Start of Block

Lemma digits_loop_spec fuel u : uok u → uval u < 10 ^ Z.of_nat fuel → ∃ ds, digits_loop (T := T) fuel u = Ok ds ∧ Forall is_digit ds ∧ low_value ds = uval u ∧ trimmed ds.
Proof.
  destruct unsigned_zero_spec as [Hz Ez]. revert u. induction fuel as [|fuel IH]; intros u Hu Hlt; cbn [digits_loop]; rewrite UnsignedEqual_spec, Ez by done; destruct (Z.eqb_spec (uval u) 0) as [E|E].
  1,3: exists []; split; [done|]; split; [constructor|]; split; [done|by left].
  { pose proof (uval_range u Hu) as Hr. unfold in_u in Hr. change (10 ^ Z.of_nat 0) with 1 in Hlt. lia. }
  destruct (GetNextDigit_spec u Hu) as (Ed & Hn & En). destruct (GetNextDigit u) as [digit rest]. cbn [fst snd] in *. rewrite Nat2Z.inj_succ, Z.pow_succ_r in Hlt by lia. pose proof (uval_range u Hu) as Hr. unfold in_u in Hr.
  pose proof (Z.div_mod (uval u) 10 ltac:(lia)) as Hdm. pose proof (Z.mod_pos_bound (uval u) 10 ltac:(lia)) as Hmod.
  destruct (IH rest Hn) as (ds & -> & Hds & Ev & Ht); [lia|]. exists (digit :: ds). split; [done|]. split; [constructor; [unfold is_digit; lia|done]|]. split.
  - cbn [low_value foldr]. fold (low_value ds). lia.
  - apply trimmed_cons; [done|]. intros -> ->. change (low_value []) with 0 in Ev. lia.
Qed.

Lemma trimmed_length ds n : Forall is_digit ds → trimmed ds → low_value ds < 10 ^ Z.of_nat n → (length ds <= n)%nat.
Proof.
  intros Hds [-> |(low & top & -> & Ht)] Hv; [simpl; lia|]. apply list.Forall_app in Hds as [Hl Htop]. apply list.Forall_cons in Htop as [Htop _]. unfold is_digit in Htop. rewrite low_value_app in Hv. cbn [low_value foldr] in Hv.
  pose proof (low_value_range _ Hl) as Hr. destruct (decide (length low < n)%nat); [rewrite length_app; simpl; lia|]. assert (10 ^ Z.of_nat n <= 10 ^ Z.of_nat (length low)) by (apply Z.pow_le_mono_r; lia). pose proof (Z.pow_pos_nonneg 10 (Z.of_nat (length low))). nia.
Qed.

(** Digits padded with zeros so that there is one before the point. *)
Definition padded (scale : Z) (ds : list Z) : list Z := if Z.of_nat (length ds) <=? scale then ds ++ repeat 0 (Z.to_nat scale + 1 - length ds) else ds.

Lemma padded_spec scale ds : 0 <= scale → Forall is_digit ds → trimmed ds → let ds' := padded scale ds in
  Forall is_digit ds' ∧ low_value ds' = low_value ds ∧ length ds' = Nat.max (length ds) (Z.to_nat scale + 1) ∧ no_leading_zero (map digit_char (rev (drop (Z.to_nat scale) ds'))).
Proof.
  intros Hs Hds Ht. unfold padded. destruct (Z.leb_spec (Z.of_nat (length ds)) scale) as [Hle|Hgt]; cbn zeta.
  - assert (length (ds ++ repeat 0 (Z.to_nat scale + 1 - length ds)) = (Z.to_nat scale + 1)%nat) as Hlen by (rewrite length_app, repeat_length; lia). split; [|split; [|split]].
    + apply list.Forall_app. split; [done|]. apply list.Forall_forall. intros x Hx%list_elem_of_In%repeat_spec. subst x. unfold is_digit. lia.
    + rewrite low_value_app, low_value_zeros. lia.
    + rewrite Hlen. lia.
    + left. rewrite length_map, length_rev, length_drop, Hlen. lia.
  - split; [done|]. split; [done|]. split; [lia|]. destruct Ht as [-> |(low & top & -> & Ht)]; [simpl in Hgt; lia|]. rewrite length_app in Hgt. cbn [length] in Hgt. rewrite drop_app_le by lia.
    rewrite rev_app_distr. cbn [rev app map]. right. do 2 eexists. split; [reflexivity|]. intros E. apply list.Forall_app in Hds as [_ Htop]. apply list.Forall_cons in Htop as [Htop _]. by apply Ht, digit_char_zero.
Qed.

Lemma abs_spec v : ok v → let a := DecimalIntegerToUnsigned (if IsNegativeInteger v then Negate v else v) in uok a ∧ uval a = Z.abs (sval v).
Proof.
  intros Hv. pose proof pow_bits. pose proof bits_range. pose proof (sval_range v Hv) as Hr. unfold in_s in Hr. rewrite IsNegative_spec by done. cbn zeta. destruct (Z.ltb_spec (sval v) 0) as [Hneg|Hpos].
  - destruct (Negate_spec v Hv) as [Hn En]. destruct (ToUnsigned_spec _ Hn) as [Hu Eu]. split; [done|]. rewrite Eu, En, wrap_u_wrap_s by lia. rewrite wrap_u_id by (unfold in_u; lia). lia.
  - destruct (ToUnsigned_spec _ Hv) as [Hu Eu]. split; [done|]. rewrite Eu, wrap_u_id by (unfold in_u; lia). lia.
Qed.

Lemma WriteTextDecimal_spec v scale : ok v → 0 <= scale <= MaxPrecision → ∃ text, WriteTextDecimalUnchecked v scale = Ok text ∧ Shows scale (decimal_of_code w (sval v)) text ∧ (length text <= MaxTextSize)%nat.
Proof.
  intros Hv Hs. unfold WriteTextDecimalUnchecked, decimal_of_code. destruct MinusInf_spec as [Hm Em], GetPlusInf_spec as [Hp Ep], GetNan_spec as [Hn En]. rewrite !Equal_spec, Em, Ep, En by done.
  destruct (sval v =? - (2 ^ (w - 1) - 2)); [eexists; split; [reflexivity|]; split; [done|simpl; unfold MaxTextSize; lia]|].
  destruct (sval v =? 2 ^ (w - 1) - 2); [eexists; split; [reflexivity|]; split; [done|simpl; unfold MaxTextSize; lia]|].
  destruct (sval v =? 2 ^ (w - 1) - 1); [eexists; split; [reflexivity|]; split; [done|simpl; unfold MaxTextSize; lia]|].
  destruct (abs_spec v Hv) as [Ha Ea]. pose proof pow_bits. pose proof (sval_range v Hv) as Hr. unfold in_s in Hr. assert (2 ^ 255 < 10 ^ Z.of_nat 77) as H77 by (apply Z.ltb_lt; vm_compute; reflexivity).
  assert (10 ^ Z.of_nat 77 <= 10 ^ Z.of_nat MaxTextSize) as H79 by (apply Z.pow_le_mono_r; unfold MaxTextSize; lia).
  destruct (digits_loop_spec MaxTextSize _ Ha) as (ds & -> & Hds & Eds & Ht); [lia|]. run_bind. rewrite Ea in Eds. pose proof (trimmed_length ds 77 Hds Ht ltac:(lia)) as Hlen.
  destruct (padded_spec scale ds ltac:(lia) Hds Ht) as (Hds' & Ev' & Hlen' & Hz). fold (padded scale ds). set (ds' := padded scale ds) in *. rewrite IsNegative_spec by done. eexists. split; [reflexivity|]. unfold MaxPrecision in Hs. clear H77 H79 H. split.
  - exists (map digit_char (rev (drop (Z.to_nat scale) ds'))), (map digit_char (rev (take (Z.to_nat scale) ds'))). split; [reflexivity|]. split; [exact Hz|]. split.
    + rewrite length_map, length_rev, length_take, Hlen'. lia.
    + rewrite <- map_app, <- rev_app_distr, take_drop. rewrite digits_text by done. by rewrite Ev', Eds.
  - rewrite !length_app, length_map, length_rev, length_drop. unfold MaxTextSize. destruct (sval v <? 0), (scale >? 0); rewrite ?length_app, ?length_map, ?length_rev, ?length_take; simpl; lia.
Qed.
End Laws.

(** ** Reading what was printed *)

Lemma split_point_digits whole fraction v : digits_value 10 whole = Some v → split_point (whole ++ "."%byte :: fraction) = (whole, fraction) ∧ split_point whole = (whole, []).
Proof.
  unfold digits_value. generalize 0. induction whole as [|c whole IH]; intros acc Hv; [done|]. cbn [value_from] in Hv. destruct (CharToDigit 10 c) as [d|] eqn:E; [|done]. destruct (IH _ Hv) as [E1 E2].
  cbn [app split_point]. assert (Byte.eqb c "." = false) as -> by (by destruct c). by rewrite E1, E2.
Qed.

Lemma first_digit c d : CharToDigit 10 c = Some d → Byte.eqb c "-" = false ∧ Byte.eqb c "+" = false ∧ is_char "i" "I" c || is_char "n" "N" c = false.
Proof. by destruct c. Qed.

Lemma Shows_read precision scale d text : 0 <= scale < precision → Shows scale d text → (∀ v, d = Number v → Z.abs v < 10 ^ precision) → decimal_of_text precision scale text = Some d.
Proof.
  intros Hs Hshow Hfit. destruct d as [|v| |]; [by rewrite Hshow| |by rewrite Hshow..]. destruct Hshow as (whole & fraction & -> & Hz & Hf & Hv). specialize (Hfit v eq_refl).
  assert (Z.of_nat (length whole) + scale <= precision) as Hlen.
  { destruct Hz as [-> |(c & rest & -> & Hc)]; [lia|]. apply leading_digit in Hv; [|done]. rewrite length_app, Nat2Z.inj_add, Hf in Hv. cbn [length].
    assert (Z.of_nat (length rest) + scale < precision); [|lia]. apply (Z.pow_lt_mono_r_iff 10); lia. }
  pose proof Hv as Hw. unfold digits_value in Hw. rewrite value_from_app in Hw. apply bind_Some in Hw as (a & Hw & _). destruct whole as [|c rest]; [by destruct Hz as [|(? & ? & ? & _)]|].
  assert (∃ x, CharToDigit 10 c = Some x) as [x Hx] by (cbn [value_from] in Hw; destruct (CharToDigit 10 c); [by eexists|done]). destruct (first_digit c x Hx) as (Hm & Hp & Hi).
  set (body := (c :: rest) ++ (if scale >? 0 then B"." ++ fraction else [])). assert (split_point body = (c :: rest, fraction)) as Hsplit.
  { subst body. destruct (split_point_digits _ fraction a Hw) as [E1 E2]. destruct (Z.gtb_spec scale 0); [exact E1|]. rewrite app_nil_r, E2. destruct fraction; [done|]. cbn [length] in Hf. lia. }
  assert (number_of_text precision scale body = Some (Z.abs v)) as Hn.
  { unfold number_of_text. rewrite Hsplit, Hv, Hf, Z.leb_refl, (proj2 (Z.leb_le _ _) Hlen). cbn [andb]. by rewrite Z.sub_diag, Z.mul_1_r. }
  destruct (Z.ltb_spec v 0) as [Hneg|Hpos].
  - cbn [app decimal_of_text]. change (Byte.eqb "-" "-") with true. cbn [orb]. change (unsigned_decimal true precision scale body = Some (Number v)). subst body. cbn [app] in Hn |- *. rewrite plain_cases by done. rewrite Hn. do 2 f_equal. lia.
  - subst body. cbn [app decimal_of_text] in Hn |- *. rewrite Hm, Hp. cbn [orb]. rewrite plain_cases by done. rewrite Hn. do 2 f_equal. lia.
Qed.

End of Block

Problem details: If a line in the entries includes the word "zeta", copy that line out.

Result for this task:
  intros Hs Hds Ht. unfold padded. destruct (Z.leb_spec (Z.of_nat (length ds)) scale) as [Hle|Hgt]; cbn zeta.
  intros Hv. pose proof pow_bits. pose proof bits_range. pose proof (sval_range v Hv) as Hr. unfold in_s in Hr. rewrite IsNegative_spec by done. cbn zeta. destruct (Z.ltb_spec (sval v) 0) as [Hneg|Hpos].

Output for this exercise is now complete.